One place in diving I've heard the 1% risk figure is in the use of dive tables or algorithms; supposedly the risk of getting bent if you dive right to the NDLs is about 1%. Of course, that's the generic you, as opposed to John with a hangover and an undiagnosed PFO, or Jane, with excellent bouyancy control and no history of injuries that might create nucleation sites for bubbles. But either of them would want to bear in mind that figure when planning their dives, because if they both dive 100 times per year and do each dive right up to the limits, they're both eventually going to get bent. If they keep their dives just a bit shorter and shallower, and increase their surface intervals a bit longer, they could reduce their odds to the point that you might expect only one incident per 10,000 or even 100,000 dives, which might give them a chance to die warm in their beds before their number is up.

Suppose for the sake of argument that a diver with good OW skills but no cave training had a 1% chance of dying in that particular cave, and suppose cave training would decrease his risk to .1%. But no one who goes through all that expensive training is going to stop at 10 cave dives. After 100 dives in that cave, the trained diver's risk profile might not be so good. (Of course, his risk would probably drop slightly each time as he gained experience with cave diving and with that particular cave especially, but at that point the math gets really complicated.) In some cases, a brief foray into a dangerous activity might be less risky than making it a regular thing. On the other hand, suppose training reduces your risk from 1% to .01% or even .001%. That would present a much stronger argument for getting the training rather than limiting your exposure, and I suspect that may be closer to the truth.

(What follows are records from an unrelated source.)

Lemma requests_sorted env maxPages dates :
  StronglySorted Z.lt dates →
  StronglySorted earlier (dates ≫= windowRequests env maxPages).
Proof.
  induction 1 as [|d dates _ IH Hd]; [constructor|].
  rewrite bind_cons. apply StronglySorted_app_2; [|apply windowRequests_sorted|done].
  intros p q Hp%windowRequests_elem_of (d' & Hq%windowRequests_elem_of & Hd')%list_elem_of_bind.
  rewrite Forall_forall in Hd. specialize (Hd d' Hd'). left. lia.
Qed.

Lemma windowsFrom_dates_sorted currentDate endDate :
  StronglySorted Z.lt (windowsFrom currentDate endDate).*1.
Proof.
  rewrite windowsFrom_dates. apply (StronglySorted_fmap _ Z.lt); [|by eapply seqZ_sorted].
  intros x y Hxy. lia.
Qed.

(** Everything a finished run shows. *)
Lemma run_view env startDate endDate maxPages :
  let st := processDateRange env startDate endDate maxPages in
  let tr := trace st in
  periods tr = windowsFrom startDate endDate ∧
  searches tr = (windowsFrom startDate endDate).*1 ≫= windowRequests env maxPages ∧
  failures tr = omap (thrown env) (searches tr) ∧
  downloads tr = filter (fun d => reachesDownload d = true) (searches tr ≫= rowsOf env) ∧
  skips tr = filter (fun d => shouldExclude d = true) (searches tr ≫= rowsOf env) ∧
  results st = saved tr ∧
  writes tr = [results st] ∧
  ∃ evs t, tr = evs ++ [EvWriteMetadata t (length (results st)) (results st)] ∧
           writes evs = [] ∧ periods evs = windowsFrom startDate endDate.
Proof.
  intros st tr.
  destruct (processDateRange_spec env startDate endDate maxPages)
    as (Δ & t & Htr & Hres & [Hp Hw Hs Hf Hd Hk]).
  fold st in Htr, Hres. fold tr in Htr. rewrite windows_fmap in Hp.
  assert (Hpre : ∀ {B} (f : Event → option B), f EvMkdirDocs = None →
            f (EvWriteMetadata t (length (results st)) (results st)) = None →
            omap f tr = omap f Δ).
  { intros B f H1 H2. rewrite Htr, !omap_app.
    assert (omap f [EvWriteMetadata t (length (results st)) (results st)] = []) as ->
      by (cbn [omap list_omap]; by rewrite H2).
    rewrite app_nil_r. destruct (docsDirExists env); cbn [omap list_omap]; by rewrite ?H1. }
  unfold_views.
  rewrite !Hpre by done. rewrite <- Hs.
  repeat (split; [done|]).
  split.
  { rewrite Htr, !omap_app, Hw.
    by destruct (docsDirExists env). }
  exists ((if docsDirExists env then [] else [EvMkdirDocs]) ++ Δ), t.
  rewrite Htr, <- app_assoc. split; [done|]. rewrite !omap_app, Hw, Hp.
  by destruct (docsDirExists env).
Qed.

End PuppeteerParserFacts.

(** ** PuppeteerParser: the claims *)

Module PuppeteerParserSpec.
Import Js PuppeteerParser Trace Scenarios JsFacts PuppeteerParserFacts.

(** The windows of a run on day numbers: [window[i] = [start + 2·i, start +
    2·i + 2]] for [i = 0 .. (end - start) / 2], in ascending order, each
    beginning on the day the one before ends; their union is [[start, start
    + 2·n]] with [n] their number, and ends one or two days after the end
    date. *)
Lemma windows_by_day_numbers env startDate endDate maxPages :
  startDate <= endDate →
  let ws := periods (trace (processDateRange env startDate endDate maxPages)) in
  let n := (endDate - startDate) `div` 2 + 1 in
  ws = (fun i => (startDate + 2 * i, startDate + 2 * i + 2)) <$> seqZ 0 n ∧
  (∀ i a b c d, ws !! i = Some (a, b) → ws !! S i = Some (c, d) → c = b ∧ a < c) ∧
  (∀ d, (∃ a b, (a, b) ∈ ws ∧ a <= d <= b) ↔ startDate <= d <= startDate + 2 * n) ∧
  endDate < startDate + 2 * n <= endDate + 2.
Proof.
  intros Hle ws n.
  assert (Hws : ws = (fun i => (startDate + 2 * i, startDate + 2 * i + 2)) <$> seqZ 0 n).
  { subst ws. by destruct (run_view env startDate endDate maxPages) as [-> _]. }
  assert (Hn : endDate < startDate + 2 * n <= endDate + 2).
  { subst n. pose proof (Z.mul_div_le (endDate - startDate) 2 ltac:(lia)).
    pose proof (Z.mul_succ_div_gt (endDate - startDate) 2 ltac:(lia)). lia. }
  split; [done|]. rewrite Hws. split; [|split; [|done]].
  - intros i a b c d. rewrite !list_lookup_fmap.
    intros (j & Hj & Heq)%fmap_Some (j' & Hj' & Heq')%fmap_Some.
    injection Heq as -> ->. injection Heq' as -> ->.
    apply lookup_seqZ in Hj as [-> _]. apply lookup_seqZ in Hj' as [-> _]. lia.
  - intros d. split.
    + intros (a & b & (i & Heq & Hi%elem_of_seqZ)%list_elem_of_fmap & Hd).
      injection Heq as -> ->. lia.
    + intros Hd.
      set (i := Z.min ((d - startDate) `div` 2) (n - 1)).
      exists (startDate + 2 * i), (startDate + 2 * i + 2). split.
      * apply list_elem_of_fmap. exists i. split; [done|]. apply elem_of_seqZ.
        assert (0 <= (d - startDate) `div` 2) by (apply Z.div_pos; lia). lia.
      * pose proof (Z.mul_div_le (d - startDate) 2 ltac:(lia)).
        pose proof (Z.mul_succ_div_gt (d - startDate) 2 ltac:(lia)). lia.
Qed.
(** X14: when the configuration file does not exist at startup, the default
    threshold of 80 is loaded, the directory is created and then the file is
    written with the marshalled defaults, and the daemon runs with a
    threshold of 80. *)
Theorem missing_config_file_gets_default (ws : wordsize) (Fatalf : string -> M unit)
  (w : world) (home data : string) (e : error) :
  userConfigDir w = Ok home ->
  startupLoad w = Err e -> isNotExist e = true ->
  mkdirRes (env w) = None ->
  tomlMarshal (env w) {[ "threshold" := VInt 80 ]} = Ok data ->
  writeRes (env w) = None ->
  let dirPath := filepath_Join w home "batheart" in
  let fullPath := filepath_Join w dirPath "config.toml" in
  let daemon :=
    runDaemon ws Fatalf (watchRes w) (schedule w) (Some (Config 80))
      (State {[ "threshold" := VInt 80 ]} None 0 None) in
  Execute ws Fatalf w initial
  = (MkdirAll dirPath None :: WriteFile fullPath data None :: daemon.1, daemon.2).
Proof.
  intros Hhome Hload Hne Hmk Hmarshal Hwr. cbv zeta.
  unfold Execute. rewrite Hhome, Hload, bind_ret_l.
  assert (Hk : {[ "threshold" := VInt 80 ]} ∪ k initial
               = ({[ "threshold" := VInt 80 ]} : gmap string value)).
  { apply (right_id_L ∅ (∪)). }
  erewrite run_bind;
    [| apply (parseConfig_missing_file ws Fatalf e (env w) _ _ data initial);
       try assumption; now rewrite Hk].
  cbv beta iota. rewrite bind_ret_l. unfold set_k. cbn [cfg prevCapacity ticker initial].
  rewrite Hk. reflexivity.
Qed.

Lemma missing_config_file_gets_default_witness :
  Execute W64 log_Fatalf
    (World (Ok "/home/u/.config") (fun a b => a +:+ "/" +:+ b) (Err (ErrNotExist "no such file or directory"))
       (ConfigEnv None (fun _ => Ok "threshold = 80") None) None [Signal])
    initial
  = ([MkdirAll "/home/u/.config/batheart" None;
      WriteFile "/home/u/.config/batheart/config.toml" "threshold = 80" None;
      NewTicker Minute; LogLine "Batheart have been enabled";
      LogLine "Batheart has been shut down"; TickerStop],
     Ret (tt, State {[ "threshold" := VInt 80 ]} (Some (Config 80)) 0 (Some Minute))).
Proof.
  apply (missing_config_file_gets_default W64 log_Fatalf
           (World (Ok "/home/u/.config") (fun a b => a +:+ "/" +:+ b) (Err (ErrNotExist "no such file or directory"))
              (ConfigEnv None (fun _ => Ok "threshold = 80") None) None [Signal])
           "/home/u/.config" "threshold = 80" (ErrNotExist "no such file or directory"));
    reflexivity.
Defined.

(** X15: when the configuration file exists but cannot be loaded, the
    process logs the issue and exits with status 1: nothing is created or
    written, and the daemon is not started. *)
Theorem unreadable_config_file_is_fatal (ws : wordsize) (w : world)
  (home : string) (e : error) :
  userConfigDir w = Ok home ->
  startupLoad w = Err e -> isNotExist e = false ->
  Execute ws log_Fatalf w initial = ([LogLine (cfgIssueLine "load" e)], Exit 1).
Proof.
  intros Hhome Hload Hne.
  unfold Execute, parseConfig, handleConfigError, k_Load, logCfgIssue.
  rewrite Hhome, Hload. run_M. rewrite Hne. reflexivity.
Qed.

Lemma unreadable_config_file_is_fatal_witness :
  Execute W64 log_Fatalf
    (World (Ok "/home/u/.config") (fun a b => a +:+ "/" +:+ b) (Err (ErrOther "toml: invalid character"))
       (ConfigEnv None (fun _ => Ok "threshold = 80") None) None [Signal])
    initial
  = ([LogLine (cfgIssueLine "load" (ErrOther "toml: invalid character"))], Exit 1).
Proof.
  apply (unreadable_config_file_is_fatal W64
           (World (Ok "/home/u/.config") (fun a b => a +:+ "/" +:+ b) (Err (ErrOther "toml: invalid character"))
              (ConfigEnv None (fun _ => Ok "threshold = 80") None) None [Signal])
           "/home/u/.config" (ErrOther "toml: invalid character"));
    reflexivity.
Defined.

(** X16: when the configuration file does not exist and its directory
    cannot be created, the process exits with status 1 after logging the
    issue (worded "create config file"), and the file is not written. *)
Theorem config_dir_failure_is_fatal (ws : wordsize) (w : world)
  (home : string) (e e' : error) :
  userConfigDir w = Ok home ->
  startupLoad w = Err e -> isNotExist e = true ->
  mkdirRes (env w) = Some e' ->
  Execute ws log_Fatalf w initial
  = ([MkdirAll (filepath_Join w home "batheart") (Some e');
      LogLine (cfgIssueLine "create config file" e')],
     Exit 1).
Proof.
  intros Hhome Hload Hne Hmk.
  unfold Execute, parseConfig, handleConfigError, acquireConfig, createConfigDir,
    loadDefaultConfig, k_Load, logCfgIssue.
  rewrite Hhome, Hload. run_M. rewrite Hne, Hmk. reflexivity.
Qed.

Lemma config_dir_failure_is_fatal_witness :
  Execute W64 log_Fatalf
    (World (Ok "/home/u/.config") (fun a b => a +:+ "/" +:+ b) (Err (ErrNotExist "no such file or directory"))
       (ConfigEnv (Some (ErrOther "permission denied")) (fun _ => Ok "threshold = 80") None)
       None [Signal])
    initial
  = ([MkdirAll "/home/u/.config/batheart" (Some (ErrOther "permission denied"));
      LogLine (cfgIssueLine "create config file" (ErrOther "permission denied"))],
     Exit 1).
Proof.
  apply (config_dir_failure_is_fatal W64
           (World (Ok "/home/u/.config") (fun a b => a +:+ "/" +:+ b) (Err (ErrNotExist "no such file or directory"))
              (ConfigEnv (Some (ErrOther "permission denied")) (fun _ => Ok "threshold = 80") None)
              None [Signal])
           "/home/u/.config" (ErrNotExist "no such file or directory")
           (ErrOther "permission denied"));
    reflexivity.
Defined.
Lemma created_event_fetched_by_slug_witness :
  (∃ e, data (createEvent Catalogue.picnic emptyDb).2 = EventData e ∧
        Event.slug e = Slug.slugify (Js.trim "  Summer Picnic & BBQ!  ") ∧
        (isObjectIdString (Event.slug e) = false →
         getEventById (Event.slug e) (createEvent Catalogue.picnic emptyDb).1 =
           mkResponse 200 true None [] (EventData e)) ∧
        (isObjectIdString (Event.slug e) = true →
         getEventById (Event.slug e) (createEvent Catalogue.picnic emptyDb).1 =
           match events (createEvent Catalogue.picnic emptyDb).1
                   !! objectIdOfString (Event.slug e) with
           | Some x => mkResponse 200 true None [] (EventData x)
           | None => failure 404 "Event not found"
           end)) ∧
  statusCode (createEvent Catalogue.hexTitle emptyDb).2 = 201%nat ∧
  getEventById "00000000000000000000002a"
    (createEvent Catalogue.hexTitle emptyDb).1 =
    failure 404 "Event not found".
Proof.
  split; [|split; vm_compute; reflexivity].
  apply (created_event_fetched_by_slug Catalogue.picnic emptyDb
           "  Summer Picnic & BBQ!  "); vm_compute; reflexivity.
Defined.

(** ** Pagination *)

Section Pagination.

Context {A : Type}.
Variable l : list A.
Variable limit : positive.

Lemma skipOf_pageNumber k :
  skipOf (Pos.of_nat (S k)) limit = (k * Pos.to_nat limit)%nat.
Proof. unfold skipOf. rewrite Nat2Pos.id by done. f_equal. lia. Qed.

Lemma pageCount_covers total :
  (total ≤ pageCount total limit * Pos.to_nat limit)%nat.
Proof.
  unfold pageCount. pose proof (Pos2Nat.is_pos limit) as Hpos.
  pose proof (Nat.div_mod_eq (total + Pos.to_nat limit - 1) (Pos.to_nat limit)).
  pose proof (Nat.mod_upper_bound (total + Pos.to_nat limit - 1)
                (Pos.to_nat limit)).
  nia.
Qed.

Lemma chunks_take n :
  List.concat (map (λ k, take (Pos.to_nat limit) (drop (k * Pos.to_nat limit) l))
              (seq 0 n)) =
  take (n * Pos.to_nat limit) l.
Proof.
  induction n as [|n IH]; [reflexivity|].
  rewrite seq_S, map_app, concat_app, IH. simpl. rewrite app_nil_r.
  rewrite take_take_drop. f_equal. lia.
Qed.

(** The pages [1 .. pageCount], one after the other, give the whole list. *)
Lemma pages_cover :
  List.concat (map (λ p, take (Pos.to_nat limit) (drop (skipOf p limit) l))
              (pageNumbers (pageCount (List.length l) limit))) = l.
Proof.
  unfold pageNumbers. rewrite map_map.
  erewrite map_ext; [|intros k; by rewrite skipOf_pageNumber].
  rewrite chunks_take. apply take_ge, pageCount_covers.
Qed.

Lemma page_bounded p :
  (List.length (take (Pos.to_nat limit) (drop (skipOf p limit) l))
   ≤ Pos.to_nat limit)%nat.
Proof. rewrite length_take. lia. Qed.

Lemma page_past_the_end p :
  (pageCount (List.length l) limit < Pos.to_nat p)%nat →
  take (Pos.to_nat limit) (drop (skipOf p limit) l) = [].
Proof.
  intros Hp. rewrite drop_ge; [apply take_nil|].
  pose proof (pageCount_covers (List.length l)). unfold skipOf. nia.
Qed.

End Pagination.

Lemma getEvents_listed db q :
  listedEvents (exec (getEvents q) db).2 =
    take (Pos.to_nat (default 20%positive (q_limit q)))
      (drop (skipOf (default 1%positive (q_page q))
                    (default 20%positive (q_limit q)))
         (Event.without_fullDescription <$>
            sortedEvents (getEventsFilter q) db)).
Proof.
  simpl. unfold listedEvents. simpl. unfold Event_find, sortedEvents, skipOf.
  by rewrite fmap_take, fmap_drop.
Qed.

Lemma sortedEvents_length f db :
  List.length (sortedEvents f db) = Event_countDocuments f db.
Proof.
  unfold sortedEvents, Event_countDocuments.
  apply Permutation_length, merge_sort_Permutation.
Qed.

(** X13.  The pages of the public listing are the consecutive slices of
    one sorted list of the selected events: no page has more than [limit]
    events, the pages 1 to [pages] put one after the other list every
    selected event exactly as often as it is stored, and a page after the
    last one is empty.  The sort of [Event_find] takes events with the same
    [featured] and [date] in one fixed order; the second part rests on
    that, the first and the third do not. *)
Theorem getEvents_pages_cover db limit featured status :
  let q p := mkListQuery (Some p) limit featured status in
  let total := Event_countDocuments (getEventsFilter (q 1%positive)) db in
  let pages := pageCount total (default 20%positive limit) in
  (∀ p, (List.length (listedEvents (exec (getEvents (q p)) db).2)
         ≤ Pos.to_nat (default 20%positive limit))%nat) ∧
  List.concat (map (λ p, listedEvents (exec (getEvents (q p)) db).2)
              (pageNumbers pages)) ≡ₚ
    Event.without_fullDescription <$>
      matching (getEventsFilter (q 1%positive)) db ∧
  (∀ p, (pages < Pos.to_nat p)%nat →
        listedEvents (exec (getEvents (q p)) db).2 = []).
Proof.
  intros q total pages.
  assert (∀ p, listedEvents (exec (getEvents (q p)) db).2 =
               take (Pos.to_nat (default 20%positive limit))
                 (drop (skipOf p (default 20%positive limit))
                    (Event.without_fullDescription <$>
                       sortedEvents (getEventsFilter (q 1%positive)) db)))
    as Hlisted by (intros p; rewrite getEvents_listed; reflexivity).
  assert (List.length (Event.without_fullDescription <$>
                         sortedEvents (getEventsFilter (q 1%positive)) db)
          = total) as Hlen
    by (rewrite length_fmap; apply sortedEvents_length).
  split; [|split].
  - intros p. rewrite Hlisted. apply page_bounded.
  - erewrite map_ext; [|intros p; apply Hlisted].
    unfold pages. rewrite <- Hlen, pages_cover.
    unfold sortedEvents. by rewrite merge_sort_Permutation.
  - intros p Hp. rewrite Hlisted. apply page_past_the_end.
    by rewrite Hlen.
Qed.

The other problem is, of course, that humans tend to be selectively rational about these things. Going back to the 1% for untrained vs. .1% for trained divers assumption, is the untrained diver really going to stop at one dive? Or is he going to go along, switching from "I'm managing my risk by not making this a regular thing" to "well, my risk is still only 1% each time," to "I've done this ten times already; I obviously know what I'm doing." That's what I was hinting at in the end of my post addressed to the OP. Being 1% right about risk can sometimes be more dangerous than being 100% wrong.
 
Well first I'm not sure you can quantify risk like a percentage.. it doesn't work like that. Next statistically speaking let's say it was 1%, after 50 dives it still is only 1%, but that 1% can hit you on the first diver the 49th or the 250th...

The point is that you should recognize this risk, and if it's unavoidable through good planning, training, experience, at least make it so that when it hits, you have the means to resolve it.

Every activity carries risks... I'm not saying you can avoid all risks, but at least in context of overhead diving it's already very easy to mitigate the most dangerous risks, or know how to handle them... training... so why not do that if you really like overhead diving?
You can do it, it’s like saying I am happy to dive with 99% safety before I stop diving.

You compute your risk factors so you die statistically only 1% of the time when doing the X dives in your life and live with it. This is a fairly rhetorical and theoretical question because you will not be able to be so precise with factors.

Ultimately you always have a risk and you have to set it to a level you are happy with.